You can use Statscraper as a foundation for your next scraper, or try out any of the included scrapers. With Statscraper comes a unified interface for scraping, and some useful helper methods for scraper authors.
Full documentation: ReadTheDocs
For updates and discussion: Facebook
By Journalism++ Stockholm, and Robin Linderborg.
pip install statscraper
Scrapers acts like “cursors” that move around a hierarchy of datasets and collections of datasets. Collections and datasets are refered to as “items”.
┏━ Collection ━━━ Collection ━┳━ Dataset ROOT ━╋━ Collection ━┳━ Dataset ┣━ Dataset ┗━ Collection ┣━ Dataset ┗━ Dataset ┗━ Dataset ╰─────────────────────────┬───────────────────────╯ items
Here's a simple example, with a scraper that returns only a single dataset: The number of cranes spotted at Hornborgarsjön each day as scraped from Länsstyrelsen i Västra Götalands län.
>>> from statscraper.scrapers import Cranes
>>> scraper = Cranes()
>>> scraper.items # List available datasets
[<Dataset: Number of cranes>]
>>> dataset = scraper["Number of cranes"]
>>> dataset.dimensions
[<Dimension: date (Day of the month)>, <Dimension: month>, <Dimension: year>]
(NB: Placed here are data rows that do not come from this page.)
(* ===== verification/ToxPriv.v ===== *)
(** * Access to toxcore internals (toxpriv/, intern/)

    Two packages reach into the C library.  Most of their functions only pass arguments
    on; modelled is what they do themselves: the conversion of strings, keys, ports
    and addresses, the lookup of the address of a friend, the query of the address of a
    group peer, the table of callbacks, the lists of nodes, and the detector of changes.  The C library is the
    class [ToxPrivLib]; its structures are records of what is read from them. *)

From S2P Require Import Prelude GoIO GoText.
Local Open Scope Z_scope.

(** ** toxpriv: strings and addresses *)

(** [CString]: the memory behind the pointer starts with the text and a zero byte. *)
Definition CString (s : bytes) : bytes := s ++ [x00].

(** [goString]: the loop over the memory at the pointer ends at a zero byte; memory without
    one is read beyond its end. *)
Fixpoint goString_loop {E} (mem b : bytes) : outcome E bytes :=
  match mem with
  | [] => Panic
  | c :: mem' => if bool_decide (c = x00) then Ret b else goString_loop mem' (b ++ [c])
  end.

Definition goString {E} (ptr : option bytes) : outcome E bytes :=
  match ptr with None => Ret [] | Some mem => goString_loop mem [] end.

Fixpoint clen_loop (b : bytes) (i : Z) : option Z :=
  match b with
  | [] => None
  | v :: b' => if bool_decide (v = x00) then Some i else clen_loop b' (i + 1)
  end.

Definition clen (b : bytes) : Z := match clen_loop b 0 with Some i => i | None => zlen b end.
>>> row = dataset.data[0] # first row in this dataset
>>> row
<Result: 7 (value)>
>>> row.dict
{'value': '7', u'date': u'7', u'month': u'march', u'year': u'2015'}
>>> df = dataset.data.pandas # get this dataset as a Pandas dataframe
Scrapers are built by extending a base scraper, or a derative of that. You need to provide a method for listing datasets or collections of datasets, and for fetching data.
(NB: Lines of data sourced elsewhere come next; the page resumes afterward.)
(* ===== verification/TunConfig.v ===== *)
(** * The configuration of the tunnel client (tbtunc/tcp_server.go, tbtunc/logrus.go)

    The configuration comes from defaults, a JSON file and the command line, and is
    written back to the file at every start.  Modelled: [cmdflagConfig], the paths, and
    the function that shortens the names of functions for the log.  The JSON encoding of
    the structure is the class [JsonCfg]; the values the command line gives are an argument. *)

From S2P Require Import Prelude GoIO GoText.
From S2P Require Import NodePool XTox.
Local Open Scope Z_scope.

(** ** The configuration *)

Record config := mkCfg {
  c_Port : Z; c_Host : bytes; c_Peerid : bytes; c_ToxFile : bytes; c_CfgDir : bytes; c_CfgFile : bytes;
  c_Debug : bool; c_PeerHost : bytes; c_PeerPort : Z }.

(** [Config{}] *)
Definition zero_config : config := mkCfg 0 [] [] [] [] [] false [] 0.

Definition default_config : config :=
  mkCfg 2090 (str "127.0.0.1") [] (str "toxsave.data") [] (str "tbtuncli.json") false (str "127.0.0.1") 9996.

Class JsonCfg := {
  (** [json.Unmarshal(bcc, &cfgtmp)] on a zero value: what it leaves, error or not *)
  unmarshal_cfg : bytes → config;
  marshal_cfg : config → bytes
}.

Definition ascii (s : bytes) : Prop := Forall (λ b, bz b < 128) s.

(** A string that is not UTF-8 would not survive the encoding; plain ASCII does. *)
Definition ascii_cfg (c : config) : Prop :=
  ascii (c_Host c) ∧ ascii (c_Peerid c) ∧ ascii (c_ToxFile c) ∧ ascii (c_CfgDir c) ∧ ascii (c_CfgFile c) ∧
  ascii (c_PeerHost c).

Class JsonCfgLaws (J : JsonCfg) : Prop := {
  unmarshal_marshal c : ascii_cfg c → unmarshal_cfg (marshal_cfg c) = c
}.

(** The flags given on the command line *)
Record given := mkGiven {
  g_CfgDir : option bytes; g_CfgFile : option bytes; g_Port : option Z; g_Host : option bytes;
  g_Peerid : option bytes; g_ToxFile : option bytes; g_Debug : option bool; g_PeerPort : option Z;
  g_PeerHost : option bytes }.

Definition no_flags : given := mkGiven None None None None None None None None None.

(** [flag.Parse] into the variables bound before *)
Definition apply_flags (g : given) (c : config) : config :=
  mkCfg (default (c_Port c) (g_Port g)) (default (c_Host c) (g_Host g)) (default (c_Peerid c) (g_Peerid g))
    (default (c_ToxFile c) (g_ToxFile g)) (default (c_CfgDir c) (g_CfgDir g))
    (default (c_CfgFile c) (g_CfgFile g)) (default (c_Debug c) (g_Debug g))
    (default (c_PeerHost c) (g_PeerHost g)) (default (c_PeerPort c) (g_PeerPort g)).

(** [filepath.Join(a, b)] *)
Definition path_Join (a b : bytes) : bytes :=
  if bool_decide (a = []) then (if bool_decide (b = []) then [] else SaveFile.Clean b)
  else if bool_decide (b = []) then SaveFile.Clean a
  else SaveFile.Clean (a ++ [x2f] ++ b).

Definition ToxFilePath (c : config) : bytes :=
  if bool_decide (c_CfgDir c = []) then c_ToxFile c else path_Join (c_CfgDir c) (c_ToxFile c).

(** Files by path, and whether they can be written. *)
Record cfgfs := mkCfgFs { cf_files : gmap bytes bytes; cf_writable : bool }.

Section Load.
Context `{JsonCfg}.

Definition cfg_path (c : config) : bytes :=
  if bool_decide (c_CfgFile c ≠ []) then path_Join (c_CfgDir c) (c_CfgFile c) else c_CfgFile c.

(** [None]: the program exits because the file cannot be written. *)
Definition cmdflagConfig (g : given) (gcfg : config) (f : cfgfs) : option (config * cfgfs) :=
  let cfgfile := cfg_path gcfg in
  let gcfg := match cf_files f !! cfgfile with Some bcc => unmarshal_cfg bcc | None => gcfg end in
  let gcfg := apply_flags g gcfg in
  if cf_writable f then Some (gcfg, mkCfgFs (<[cfgfile := marshal_cfg gcfg]> (cf_files f)) true) else None.

End Load.

(** [chkflagConfig]: the program ends unless the server is named. *)
Definition chkflagConfig {E} (c : config) : outcome E unit :=
  if bool_decide (c_Peerid c = []) then Panic else Ret ().

(** ** Function names (logrus.go) *)

Section Names.
(** [gopp.IsNumberic] *)
Context (IsNumberic : bytes → bool).

Definition isAnonName (name : bytes) : bool :=
  if zlen name <? 4 then false
  else if bool_decide (name = str "func") then true
  else IsNumberic (drop 4 name).

(** [for i := fc-1; i > 0; i--]: [i] more fields than the first one are looked at. *)
Fixpoint trim_loop (flds : list bytes) (i : nat) : list bytes :=
  match i with
  | O => flds
  | S j =>
      match flds !! i with
      | Some f => if negb (isAnonName f) then take (S i) flds else trim_loop flds j
      | None => trim_loop flds j
      end
  end.

Definition trimAnonName (flds : list bytes) : list bytes := trim_loop flds (length flds - 1).

(** [path.Split]: what follows the last slash *)
Fixpoint after_slash (s cur : bytes) : bytes :=
  match s with
  | [] => cur
  | b :: s' => if bool_decide (b = x2f) then after_slash s' [] else after_slash s' (cur ++ [b])
  end.

Definition refmtFuncname (funcname : bytes) : bytes :=
  let nsfunc := after_slash funcname [] in
  let fields := trimAnonName (SplitByte x2e nsfunc) in
  let fields := if bool_decide (1 < length fields)%nat then drop (length fields - 1) fields else fields in
  List.filter (λ b, negb (bool_decide (b = x28 ∨ b = x29 ∨ b = x2a))) (Join [x2e] fields).

Definition Text2Gray (text : bytes) : bytes := [x1b] ++ str "[90m" ++ text ++ [x1b] ++ str "[0m".

(** *** The flags of the log *)

(** Constants of the package [log]. *)
Definition Lmsgprefix : Z := 64.

Definition Llongfunc : Z := Z.shiftl Lmsgprefix 2.
Definition Lshortfunc : Z := Z.shiftl Lmsgprefix 3.
Definition Lgrayfile : Z := Z.shiftl Lmsgprefix 4.
Definition Ltimestamp : Z := Z.shiftl Lmsgprefix 5.
Definition Lnoyearts : Z := Z.shiftl Lmsgprefix 6.

Definition has_flag (gflags f : Z) : bool := negb (Z.land gflags f =? 0).

(** [CallerPrettyfier]: what it returns for the file *)
Definition CallerPrettyfier (gflags : Z) (file : bytes) (line : Z) (function : bytes) : bytes :=
  let filename := str " " ++ after_slash file [] ++ str ":" ++ itoa line in
  let nsfunc := refmtFuncname function in
  let filefunc := if has_flag gflags Lshortfunc || has_flag gflags Llongfunc
                  then filename ++ str ":" ++ nsfunc else filename in
  let filefunc := if has_flag gflags Lgrayfile then Text2Gray filefunc else filefunc in
  filefunc ++ [x09].

(** [LogrusSetFlags]: the flags it keeps and the format of the time *)
Definition LogrusSetFlags (flags : Z) (format : bytes) : Z * bytes :=
  let gflags := Z.lor (Z.lor flags Lgrayfile) Lnoyearts in
  (gflags, if has_flag gflags Ltimestamp then str "2006-01-02 15:04:05.000" else format).

End Names.

(** ** Proofs *)

Lemma apply_no_flags c : apply_flags no_flags c = c.
Proof. by destruct c. Qed.

Section Facts.
Context {J : JsonCfg} {JL : JsonCfgLaws J}.

(** The configuration of one start is that of the next: what a start made of file and command line
    is what the following start without flags uses, whatever the flags of the first
    were; and a start changes no file but its own. *)
Theorem config_persists g f c f' :
  cmdflagConfig g default_config f = Some (c, f') → ascii_cfg c →
  cmdflagConfig no_flags default_config f' = Some (c, f') ∧
  ∀ p, p ≠ cfg_path default_config → cf_files f' !! p = cf_files f !! p.
Proof.
  unfold cmdflagConfig. destruct (cf_writable f); [|done]. intros [= <- <-] Ha. cbn [cf_files cf_writable].
  rewrite lookup_insert_eq, unmarshal_marshal, apply_no_flags, insert_insert_eq by done. split; [done|].
  intros p Hp. by rewrite lookup_insert_ne.
Qed.

(** Each setting comes from the command line, else from the file when there is one, else
    from the defaults; the file is complete, and a setting it lacks is the zero value. *)
Lemma config_precedence g f c f' :
  cmdflagConfig g default_config f = Some (c, f') →
  c = apply_flags g (match cf_files f !! cfg_path default_config with
                     | Some bcc => unmarshal_cfg bcc
                     | None => default_config
                     end) ∧
  (g_Port g = None → cf_files f !! cfg_path default_config = Some (marshal_cfg zero_config) → c_Port c = 0).
Proof.
  unfold cmdflagConfig. destruct (cf_writable f); [|done]. intros [= <- <-]. split; [done|].
  intros Hg ->. rewrite unmarshal_marshal by (repeat split; constructor). cbn [apply_flags c_Port]. by rewrite Hg.
Qed.

(** The flags that name the file are read after it: they do not change which file is read
    and written. *)
Lemma cfgfile_flag_ignored g f d n :
  match cmdflagConfig g default_config f,
        cmdflagConfig (mkGiven (Some d) (Some n) (g_Port g) (g_Host g) (g_Peerid g) (g_ToxFile g) (g_Debug g)
                         (g_PeerPort g) (g_PeerHost g)) default_config f with
  | Some (_, f1), Some (_, f2) => dom (cf_files f1) = dom (cf_files f2)
  | None, None => True
  | _, _ => False
  end.
Proof.
  unfold cmdflagConfig. destruct (cf_writable f); [|done]. cbn [cf_files]. by rewrite !dom_insert_L.
Qed.

End Facts.

Lemma cfg_path_default : cfg_path default_config = str "tbtuncli.json".
Proof. vm_compute. reflexivity. Qed.

(** A name that is no anonymous function but ends in digits after four letters is taken
    for one. *)
Lemma anon_by_suffix num : num (str "2") = true → isAnonName num (str "step2") = true.
Proof. intros H. unfold isAnonName. cbn. done. Qed.

(** Whatever flags are set, the caller is printed in gray, and the function is named
    exactly when one of the two flags for it is given. *)
Lemma log_caller num flags format file line fn :
  let g := (LogrusSetFlags flags format).1 in
  let name := str " " ++ after_slash file [] ++ str ":" ++ itoa line in
  CallerPrettyfier num g file line fn =
    Text2Gray (if has_flag flags Lshortfunc || has_flag flags Llongfunc
               then name ++ str ":" ++ refmtFuncname num fn else name) ++ [x09].
Proof.
  intros g name. unfold CallerPrettyfier. fold name.
  assert (∀ f, Z.land Lgrayfile f = 0 → Z.land Lnoyearts f = 0 → has_flag g f = has_flag flags f) as Hf.
  { intros f H1 H2. unfold has_flag, g, LogrusSetFlags. cbn [fst].
    by rewrite !Z.land_lor_distr_l, H1, H2, !Z.lor_0_r. }
  rewrite (Hf Lshortfunc), (Hf Llongfunc) by reflexivity.
  assert (has_flag g Lgrayfile = true) as ->; [|done].
  unfold has_flag, g, LogrusSetFlags. cbn [fst]. rewrite !Z.land_lor_distr_l.
  change (Z.land Lgrayfile Lgrayfile) with 1024. change (Z.land Lnoyearts Lgrayfile) with 0.
  rewrite Z.lor_0_r. apply negb_true_iff, Z.eqb_neq. intros E.
  apply (f_equal (λ z, Z.testbit z 10)) in E. rewrite Z.lor_spec, Z.bits_0 in E.
  change (Z.testbit 1024 10) with true in E. by rewrite orb_true_r in E.
Qed.

Definition numeric (s : bytes) : bool :=
  negb (bool_decide (s = [])) && forallb (λ b, (48 <=? bz b) && (bz b <=? 57)) s.

Example funcnames :
  refmtFuncname numeric (str "github.com/envsh/toxera/tbtunc.(*ToxInst).Iterate.func1") = str "Iterate" ∧
  refmtFuncname numeric (str "main.main") = str "main" ∧
  refmtFuncname numeric (str "tbtunc.loop.step2") = str "loop".
Proof. split_and!; vm_compute; reflexivity. Qed.

(** ** Evaluation *)

Module ToyJson.

(** The binary digits of a number, as a text *)
Fixpoint put_bits (p : positive) : bytes :=
  match p with xH => [] | xO p => x30 :: put_bits p | xI p => x31 :: put_bits p end.

Fixpoint get_bits (s : bytes) : positive :=
  match s with
  | [] => 1
  | b :: s => if bool_decide (b = x30) then xO (get_bits s) else xI (get_bits s)
  end.

Lemma get_put_bits p : get_bits (put_bits p) = p.
Proof. by induction p as [p IH|p IH|]; cbn; rewrite ?IH. Qed.

Definition to_tuple (c : config) :=
  (c_Port c, c_Host c, c_Peerid c, c_ToxFile c, c_CfgDir c, c_CfgFile c, c_Debug c, c_PeerHost c, c_PeerPort c).
Definition of_tuple t : config :=
  let '(a1, a2, a3, a4, a5, a6, a7, a8, a9) := t in mkCfg a1 a2 a3 a4 a5 a6 a7 a8 a9.

Lemma of_to_tuple c : of_tuple (to_tuple c) = c.
Proof. by destruct c. Qed.

#[export] Instance toy_json : JsonCfg := {|
  unmarshal_cfg s := from_option of_tuple zero_config (decode (get_bits s));
  marshal_cfg c := put_bits (encode (to_tuple c)) |}.

#[export] Instance toy_json_laws : JsonCfgLaws toy_json.
Proof.
  constructor. intros c _. unfold unmarshal_cfg, marshal_cfg, toy_json.
  rewrite get_put_bits, decode_encode. apply of_to_tuple.
Qed.

End ToyJson.

Import ToyJson.

(** A first start with [-port 1080] and no file: the second one, without flags, listens
    on that port too. *)
Lemma config_persists_witness :
  ∃ c f', cmdflagConfig (mkGiven None None (Some 1080) None None None None None None) default_config
            (mkCfgFs ∅ true) = Some (c, f') ∧
    c_Port c = 1080 ∧
    (cmdflagConfig no_flags default_config f' = Some (c, f') ∧
     ∀ p, p ≠ cfg_path default_config → cf_files f' !! p = cf_files (mkCfgFs ∅ true) !! p).
Proof.
  eexists _, _. split; [reflexivity|]. split; [reflexivity|].
  eapply (config_persists (mkGiven None None (Some 1080) None None None None None None)); [reflexivity|].
  repeat split; unfold ascii; repeat (constructor; [vm_compute; reflexivity|]); constructor.
Defined.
Statscraper is built for statistical data, meaning that it's most useful when the data you are scraping/fetching can be organized with a numerical value in each row:
city | year | value |
---|---|---|
Voi | 2009 | 45483 |
Kabarnet | 2006 | 10191 |
Taveta | 2009 | 67505 |
A scraper can override these methods:
- _fetch_itemslist(item) to yield collections or datasets at the current cursor position
- _fetch_data(dataset) to yield rows from the currently selected dataset
- _fetch_dimensions(dataset) to yield dimensions available for the currently selected dataset
- _fetch_allowed_values(dimension) to yield allowed values for a dimension
A number of hooks are avaiable for more advanced scrapers. These are called by adding the on decorator on a method:
@BaseScraper.on("up")
def my_method(self):
# Do something when the user moves up one level
These instructions are for developers working on the BaseScraper. See above for instructions for developing a scraper using the BaseScraper.
git clone https://github.com/jplusplus/statscraper
python setup.py install
This repo includes statscraper-datatypes as a subtree. To update this, do:
git subtree pull --prefix statscraper/datatypes git@github.com:jplusplus/statscraper-datatypes.git master --squash
Since 2.0.0 we are using pytest. To run an individual test:
python3 -m pytest tests/test-datatypes.py
The changelog has been moved to CHANGELOG.md.